Muslims were associated with terrorism or portrayed as killers in 12% of cases over the first reporting period (2014-2016), but that number has risen sharply, with 39% of incidents making that association in this most recent report.

“I think this is the impact of online far-right groups. To bring people to that level of intense hate, you need to have a good excuse, and the best excuse is associating Muslims with terrorism and portraying them as killers,” Iner said, noting that this was one of the most common narratives online about Muslims after the Christchurch massacre.

In the wake of Christchurch, 40% of reported online posts, mostly on Facebook, included threats to kill Muslims, with 55% of those threatening mass killing.

Of the in-person incidents, which included both verbal and physical attacks, 63% occurred in commonly frequented places like shopping centres or on public transport.

“Muslims are attacked, harassed, among people in crowds. There is not enough social pressure on perpetrators to deter them, to prevent them doing it,” Iner said.

“Hate culture is accommodated by silence. Bystanders are around, but silent.”

Zainab Sajjad Haider, who reported an incident of Islamophobia to the register in 2019, told Guardian Australia that for every incident she reported, there would be “dozens” more that she didn’t.

Haider, born in Tamworth, converted to Islam in 2015 while in her mid-20s. Now 31, she said the change in how she was treated once she embraced her faith was profound.

“I’m a white Australian, but I lost my white privilege by putting on the hijab,” Haider said.

Haider holds a veteran’s card, as she had been training as a recruit in the Australian Defence Force before an injury prevented her from progressing with a military career.

After converting, she began carrying the veteran’s card with her whenever she left the house, “just in case someone came up to me”.

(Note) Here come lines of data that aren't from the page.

(** * The GraphQL response resolver of pkg/engine/resolve (resolve.go)

    A shallow embedding of the resolver runtime: the paired data/errors
    buffers, the input template renderer and the variables of a plan, the
    response extractor, the fetch orchestrator, the tree walker with its
    array executors, the envelope writer and the streaming and subscription
    drivers, followed by the properties of the specification that were
    checked against it and by further properties of the code.

    Conventions of the embedding.
    - A Go [[]byte] is a [list ascii]; where the code tests a slice against
      [nil] the slice is an [option bytes] ([None] is [nil]).
    - A [*fastbuffer.FastBuffer] is the list of the bytes written so far.
    - Functions that mutate their arguments return the new values.
    - Go [int] is [Z], with the wrap-around of its 64 bits written out where
      a computation of the code can leave the range; loop indices are [nat].
    - [jsonparser] (github.com/buger/jsonparser) and [net/textproto] are
      external libraries: they are interfaces here ([JsonParser],
      [TextProto]) and every general theorem holds for each implementation. *)

From Stdlib Require Import ZArith Ascii String List Lia Bool Permutation DecimalString.
From Stdlib Require DecimalZ DecimalFacts.
From stdpp Require Import base option gmap strings list fin_maps.
Import ListNotations.

Local Open Scope Z_scope.
Local Open Scope list_scope.

(** ** Bytes and the literals of resolve.go *)

Definition bytes : Type := list ascii.

(** [[]byte(s)] for a Go string [s]. *)
Definition B (s : string) : bytes := list_ascii_of_string s.

Fixpoint bytes_Equal (a b : bytes) : bool :=
  match a, b with
  | [], [] => true
  | x :: a', y :: b' => Ascii.eqb x y && bytes_Equal a' b'
  | _, _ => false
  end.

(** [bytes.Join]. *)
Fixpoint bytes_Join (s : list bytes) (sep : bytes) : bytes :=
  match s with
  | [] => []
  | [x] => x
  | x :: s' => x ++ sep ++ bytes_Join s' sep
  end.

(** A slice that may be [nil]. *)
Definition slice_bytes (s : option bytes) : bytes := default [] s.

(** [x != nil]. *)
Definition isSome {A : Type} (x : option A) : bool :=
  match x with Some _ => true | None => false end.

Definition lBrace : bytes := B "{".
Definition rBrace : bytes := B "}".
Definition lBrack : bytes := B "[".
Definition rBrack : bytes := B "]".
Definition comma : bytes := B ",".
Definition colon : bytes := B ":".
Definition quote : bytes := ["034"%char].
Definition backslash : bytes := ["092"%char].
Definition quotedComma : bytes := quote ++ comma ++ quote.
Definition null : bytes := B "null".
Definition slash : bytes := B "/".
Definition literalData : bytes := B "data".
Definition literalErrors : bytes := B "errors".
Definition literalMessage : bytes := B "message".
Definition literalLocations : bytes := B "locations".
Definition literalLine : bytes := B "line".
Definition literalColumn : bytes := B "column".
Definition literalPath : bytes := B "path".
Definition literalExtensions : bytes := B "extensions".
Definition unableToResolveMsg : bytes := B "unable to resolve".
Definition emptyArray : bytes := B "[]".

(** [strconv.Itoa]. *)
Definition Itoa (i : Z) : bytes := B (NilZero.string_of_int (Z.to_int i)).

(** The range of a Go [int] of 64 bits, and the value an [int] computation
    wraps around to. *)
Definition minInt : Z := - 2 ^ 63.
Definition maxInt : Z := 2 ^ 63 - 1.
Definition wrapInt (z : Z) : Z := (z + 2 ^ 63) mod 2 ^ 64 - 2 ^ 63.

(** ** Errors *)

Inductive error : Type :=
| errNonNullableFieldValueIsNull
| errTypeNameSkipped
| errHeaderPathInvalid
| ErrUnableToResolve
| errInvalidContext              (* validateContext's fmt.Errorf *)
| errCannotResolveVariable (kind : Z) (* InputTemplate.Render's fmt.Errorf *)
| errJson (what : string)        (* an error of jsonparser *)
| errDataSource (what : string)  (* an error of a DataSource *)
| errWriter (what : string)      (* an error of an io.Writer *)
| panicIndexOutOfRange.          (* a run-time panic, not an error value *)

(** [errors.Is(err, target)] for the sentinel errors, none of which wraps
    another. *)
Definition is_errNonNullableFieldValueIsNull (e : error) : bool :=
  match e with errNonNullableFieldValueIsNull => true | _ => false end.

Definition is_errTypeNameSkipped (e : error) : bool :=
  match e with errTypeNameSkipped => true | _ => false end.

(** ** BufPair *)

Record BufPair : Type := mkBufPair { Data : bytes; Errors : bytes }.

Definition NewBufPair : BufPair := {| Data := []; Errors := [] |}.

Definition HasData (b : BufPair) : bool := negb (length (Data b) =? 0)%nat.
Definition HasErrors (b : BufPair) : bool := negb (length (Errors b) =? 0)%nat.

Definition Data_WriteBytes (b : BufPair) (x : bytes) : BufPair :=
  {| Data := Data b ++ x; Errors := Errors b |}.

Definition Data_Reset (b : BufPair) : BufPair :=
  {| Data := []; Errors := Errors b |}.

Definition Errors_Reset (b : BufPair) : BufPair :=
  {| Data := Data b; Errors := [] |}.

Definition writeErrors (b : BufPair) (data : bytes) : BufPair :=
  {| Data := Data b; Errors := Errors b ++ data |}.

(** One optional member [,"key":value] of an error object. *)
Definition writeErrMember (key : bytes) (value : option bytes) (b : BufPair) : BufPair :=
  match value with
  | None => b
  | Some v =>
      let b := writeErrors b comma in
      let b := writeErrors b quote in
      let b := writeErrors b key in
      let b := writeErrors b quote in
      let b := writeErrors b colon in
      writeErrors b v
  end.

Definition WriteErr (b : BufPair) (message : bytes)
    (locations path extensions : option bytes) : BufPair :=
  let b := if HasErrors b then writeErrors b comma else b in
  let b := writeErrors b lBrace in
  let b := writeErrors b quote in
  let b := writeErrors b literalMessage in
  let b := writeErrors b quote in
  let b := writeErrors b colon in
  let b := writeErrors b quote in
  let b := writeErrors b message in
  let b := writeErrors b quote in
  let b := writeErrMember literalLocations locations b in
  let b := writeErrMember literalPath path b in
  let b := writeErrMember literalExtensions extensions b in
  writeErrors b rBrace.

(** The merge functions mutate both pairs: they return [(from, to)]. *)
Definition MergeBufPairData (from to : BufPair) (prefixDataWithComma : bool)
    : BufPair * BufPair :=
  if negb (HasData from) then (from, to)
  else
    let to := if prefixDataWithComma then Data_WriteBytes to comma else to in
    let to := Data_WriteBytes to (Data from) in
    (Data_Reset from, to).

Definition MergeBufPairErrors (from to : BufPair) : BufPair * BufPair :=
  if negb (HasErrors from) then (from, to)
  else
    let to := if HasErrors to then writeErrors to comma else to in
    let to := writeErrors to (Errors from) in
    (Errors_Reset from, to).

Definition MergeBufPairs (from to : BufPair) (prefixDataWithComma : bool)
    : BufPair * BufPair :=
  let '(from, to) := MergeBufPairData from to prefixDataWithComma in
  MergeBufPairErrors from to.

(** Modelled from the spec: the byte constants of pkg/lexer/literal, a
    package of this repository that is not among the sources; each is the
    token its name says (the spec's root prefix [/data], the patch frame
    keys [op], [path] and [value]). *)
Module literal.
Definition SLASH : bytes := B "/".
Definition DATA : bytes := B "data".
Definition NULL : bytes := B "null".
Definition COMMA : bytes := B ",".
Definition COLON : bytes := B ":".
Definition LBRACE : bytes := B "{".
Definition RBRACE : bytes := B "}".
Definition LBRACK : bytes := B "[".
Definition RBRACK : bytes := B "]".
Definition QUOTE : bytes := ["034"%char].
Definition BACKSLASH : bytes := ["092"%char].
Definition OP : bytes := B "op".
Definition PATH : bytes := B "path".
Definition VALUE : bytes := B "value".
End literal.

(** ** Writers and the response envelope *)

(** [io.Writer]: a write returns the writer after it and the error, if any. *)
Class Writer (W : Type) : Type := { Write : W -> bytes -> W * option error }.

(** A [bytes.Buffer] as a writer: it appends and never fails. *)
#[export] Instance BufferWriter : Writer bytes :=
  {| Write := fun w p => (w ++ p, None) |}.

(** [FlushWriter]. *)
Class FlushWriter (W : Type) : Type := {
  FlushWriter_Writer :: Writer W;
  Flush : W -> W;
}.

(** What the streaming driver reads from the outside at its [k]-th
    iteration: whether the context is done, and whether the flush interval
    has passed ([now.After(nextFlush)]). *)
Record Clock : Type := mkClock { cancelled : nat -> bool; flushDue : nat -> bool }.

Section EnvelopeWriter.
Context {W : Type} `{Writer W}.

Definition writeSafe (err : option error) (writer : W) (data : bytes)
    : W * option error :=
  match err with
  | Some e => (writer, Some e)
  | None => Write writer data
  end.

(** [err = writeSafe(err, writer, data)] on the pair of the writer and the
    pending error. *)
Definition safely (data : bytes) (st : W * option error) : W * option error :=
  writeSafe (snd st) (fst st) data.

Definition writeGraphqlResponse (buf : BufPair) (writer : W) (ignoreData : bool)
    : W * option error :=
  let hasErrors := negb (length (Errors buf) =? 0)%nat in
  let hasData := negb (length (Data buf) =? 0)%nat && negb ignoreData in
  let st := safely lBrace (writer, None) in
  let st :=
    if hasErrors then
      let st := safely quote st in
      let st := safely literalErrors st in
      let st := safely quote st in
      let st := safely colon st in
      let st := safely lBrack st in
      let st := safely (Errors buf) st in
      let st := safely rBrack st in
      safely comma st
    else st in
  let st := safely quote st in
  let st := safely literalData st in
  let st := safely quote st in
  let st := safely colon st in
  let st :=
    if hasData then Write (fst st) (Data buf)  (* [_, err = writer.Write(...)] *)
    else safely literal.NULL st in
  safely rBrace st.
End EnvelopeWriter.

(** ** External interfaces *)

(** [net/textproto]. *)
Class TextProto : Type := { CanonicalMIMEHeaderKey : string -> string }.

(** [jsonparser.ValueType]. *)
Inductive ValueType : Type :=
| NotExist | String_ | Number | Object_ | Array_ | Boolean_ | Null_ | Unknown.

Definition ValueType_eqb (a b : ValueType) : bool :=
  match a, b with
  | NotExist, NotExist | String_, String_ | Number, Number | Object_, Object_
  | Array_, Array_ | Boolean_, Boolean_ | Null_, Null_ | Unknown, Unknown => true
  | _, _ => false
  end.

(** The functions of [jsonparser] that the resolver calls. The offsets they
    return are ignored by every caller and left out. A callback-driven
    function is the list of the calls it makes to its callback, in order,
    together with the error it returns at the end.
    - [Get data keys]: the value (nil when there is none), its type and the
      error.
    - [ArrayEach data keys]: one [(value, dataType)] per element.
    - [ObjectEach data]: one [(key, value, dataType)] per member.
    - [EachKey data paths]: one [(index of the path, value, dataType)] per
      path found, in the order of the document. *)
Class JsonParser : Type := {
  Get : bytes -> list string -> option bytes * ValueType * option error;
  ArrayEach : bytes -> list string -> list (bytes * ValueType) * option error;
  ObjectEach : bytes -> list (bytes * bytes * ValueType) * option error;
  EachKey : bytes -> list (list string) -> list (nat * bytes * ValueType);
}.
(* ===== verification/Prelude.v ===== *)
(** * HIDShift: verification development

    HIDShift turns an ESP32-S3 into a bridge that takes USB keyboards, mice and consumer controls and
    sends their input to one selected computer, over BLE or, with a second ESP32-S3, over USB.  The
    crate under [src/src/] is the part of it that runs without hardware: the state machines, codecs
    and storage that the firmwares call.  This library models that crate as it is built with the
    dual-S3 feature ([dual-s3-wired]) and proves what makes its parts correct.

    ** The program and the files that model it

    The host chip reads USB devices, decides what goes where, and remembers computers and settings:
    - [Input.v], [Aggregator.v] ([input/], [ids.rs]): the keyboard, mouse and consumer state of one
      interface, what is hidden during a switch, and the state of all interfaces together.
    - [Reports.v] ([reports/]): the reports sent to a computer and the BLE report map.
    - [Movement.v] ([input/movement_queue.rs], [mouse_accumulator.rs]): mouse movement that cannot be
      sent yet.
    - [UsbReport.v], [UsbFrame.v] ([usb_hid/report.rs], [frame.rs], [boot_keyboard.rs], [power.rs]): HID
      reports, the input frames they become, and when the USB bus sleeps.
    - [InputProfile.v] ([domain/input_profile.rs]): what is remembered of each input device.
    - [OutputTarget.v] ([output_target.rs]), [HostState.v] ([bridge/host_state.rs], [pairing.rs]): the
      computers, which of them is selected, and pairing.
    - [Bridge.v] ([bridge/mod.rs]): every event handler of the bridge over these states, with
      [BridgeSafety.v] and [BridgeBehaviour.v] holding what is proved of them.
    - [Control.v] ([target_control.rs], [remote_wakeup.rs], [routing.rs], [mirror/control.rs],
      [mirror/candidate.rs]): buttons, wake-up, host slots and the control requests of a mirrored device.
    - [StorageImage.v], [StorageFlash.v], [StoragePersist.v] ([storage.rs], and a turn of
      the firmware's [storage_task.rs]): what survives a restart, and when it is written.
    - [Settings.v] ([settings.rs]), [Management.v] ([management.rs]), [MgmtFrame.v]
      ([management/frame.rs]): the settings and the management protocol.

    The two chips talk over SPI:
    - [Checksum.v] ([checksum.rs]), [Cell.v], [Records.v], [Reliable.v], [Link.v], [Timing.v],
      [Message.v], [ControlFragment.v], [InputBatch.v], [Device.v] ([interchip/]): cells, records,
      exactly-once delivery, the ready line, recovery, messages, and the device's end of the link.

    The device chip presents a wired keyboard and mouse or mirrors a captured device:
    - [MirrorImage.v], [MirrorPlan.v] ([mirror/image.rs], [parser.rs], [validator.rs], [plan.rs]): the
      image of a captured device and its validation.
    - [ProfileTransfer.v] ([interchip/profile_transfer.rs]), [ProfileStore.v] ([mirror/store.rs]): its
      way to the device chip and into flash.  [FlashModel.v] is the flash under both stores.

    [Prelude.v] holds what all files share: [Result] with Rust's [?], record update, machine integers,
    byte strings, fixed-capacity vectors, and an outcome type for code that may panic.

    ** How Rust becomes Rocq

    Integers are [Z] with their width written where it matters ([as_u8], [u32_saturating_add], ...);
    bytes are [list Z]; a [heapless::Vec] is a list pushed with [vec_push] and its capacity; arrays are
    lists of their length; enums are inductive types, structs records of the same fields.  A method that
    takes [&mut self] returns the new state, next to its [Result] where an error leaves a change behind;
    handlers of the bridge are computations over the state and the action vector.  Names are the
    source's, with a prefix where two types use the same one.  Functions of other crates
    (embedded-storage, USB and BLE stacks) are parameters or class methods.  [Z] lists have no bound, so
    a statement about bytes says [bytes_ok].

    ** What the theorems show

    - Codecs ([Cell], [Records], [Message], [ControlFragment], [MgmtFrame], [Management],
      [MirrorImage], [StorageImage]): what is encoded is decoded again, what is accepted is what the
      encoder writes or is stable when encoded again, and corrupted bytes are refused as far as the
      CRC promises.
    - Delivery ([Link], [Reliable], [ProfileTransfer], [InputBatch], [Device]): messages arrive once
      and in order over any loss, reports arrive unchanged, repeated chunks and cells have no effect.
    - Input ([UsbReport], [UsbFrame], [Input], [Aggregator], [Movement], [InputProfile], [Reports]): a frame
      is what its report says, the aggregate is the union of the devices, hidden keys stay hidden until
      released, no motion is lost but what is reported, a chord fires once.
    - Bridge ([BridgeSafety], [BridgeBehaviour]): in every reachable state each event keeps the
      invariant, reports go only where they should, at most seventeen actions are needed; the exact
      effect of frames, switches, disconnects and restarts.
    - Storage ([ProfileStore], [StorageFlash], [StoragePersist]): what was reported stored survives power
      loss at any byte; failed writes are retried and nothing asked for is dropped.
    - Timing, settings, targets, controls: budgets, quiet periods, schema, cycling order, presses, one
      request at a time.
    Statements that hold of all reachable states say so with the step relation of their file.  Where the
    code falls short of its purpose, a theorem states what it does instead
    ([BridgeBehaviour.switch_overflows_capacity], [BridgeBehaviour.removal_silent_when_wired],
    [Device.refused_request_sent], [MgmtFrame.decode_stream_panics_iff],
    [StorageFlash.retried_persist_lost]).

    ** Bounds and fuel

    Loops over indices carry fuel that is the length of the data they walk (the readers of records,
    descriptors, frames and flash) and the lemmas that use them show it never runs out; capacities are
    the constants of the source.  [Bridge] is parametric in the capacity of its action vector; four
    hosts are assumed where the invariant is stated, as the program instantiates it.

    ** Not modelled

    The runtime ([runtime.rs], [runtime/]) that owns the bridge and turns actions into commands, the
    USB enumeration, topology and output requests (the rest of [usb_hid/]), the BLE session layer ([ble*.rs]), the fallback
    presentation ([fallback.rs]) and the capture of mirrored devices ([mirror/capture.rs]) are left to callers of the parts above.
    The firmwares, the desktop companion, the web page, the command-line tools and the end-to-end
    runners are thin users of this crate around hardware, operating system or UI calls.
    Diagnostics counters are modelled only where a handler's answer depends on them.  The single-chip
    build differs from the dual-chip one in [cfg] branches that are left out. *)

From Stdlib Require Export ZArith Lia ZifyNat.
From stdpp Require Export base tactics numbers list option.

“I found that was my get out of jail free card. That was my buffer. I remember once I was getting abused in a car park and I got out the card and threw it in this guy’s face like, ‘can you read?’ and he was like, ‘I’m so sorry’,” she said.

“Obviously as a Muslim I don’t agree with our foreign policies any more, if I ever did,” Haidar said, noting the irony of her situation.

“It’s funny because the narrative of invading Afghanistan was ‘saving the women’, but usually the people who attack you here are tradies. Generally, it’s blokes. If men experience Islamophobia, usually it’s racism first. It’s only Islamophobia first if they’re very visibly Muslim.

“But with women, it’s always Islam first.”

The incident Haider reported to the IRA occurred on a train in Melbourne, when a man hissed, spat at, and verbally abused her. When the man alighted the train, she reported the incident to the protective services officers at that station, only to discover the perpetrator was notorious for harassing Muslim women.

“In Melbourne, it was only ever public transport where I was a target,” Haider said. “Every Anzac Day, Australia Day, I would try not to go into public – I would try not to be on public transport on those holidays that I know have a nationalism aspect, even though I’ve served in the army. I know I’m a target every time.”

The report’s recommendations include social media companies taking more responsibility for online hate, political leadership in standing up against hate, and clearer legal consequences for online platforms and perpetrators.

“It’s not Muslim people’s problem; it’s a society-wide problem. It can be countered by bystanders but also by systemic change,” Iner said.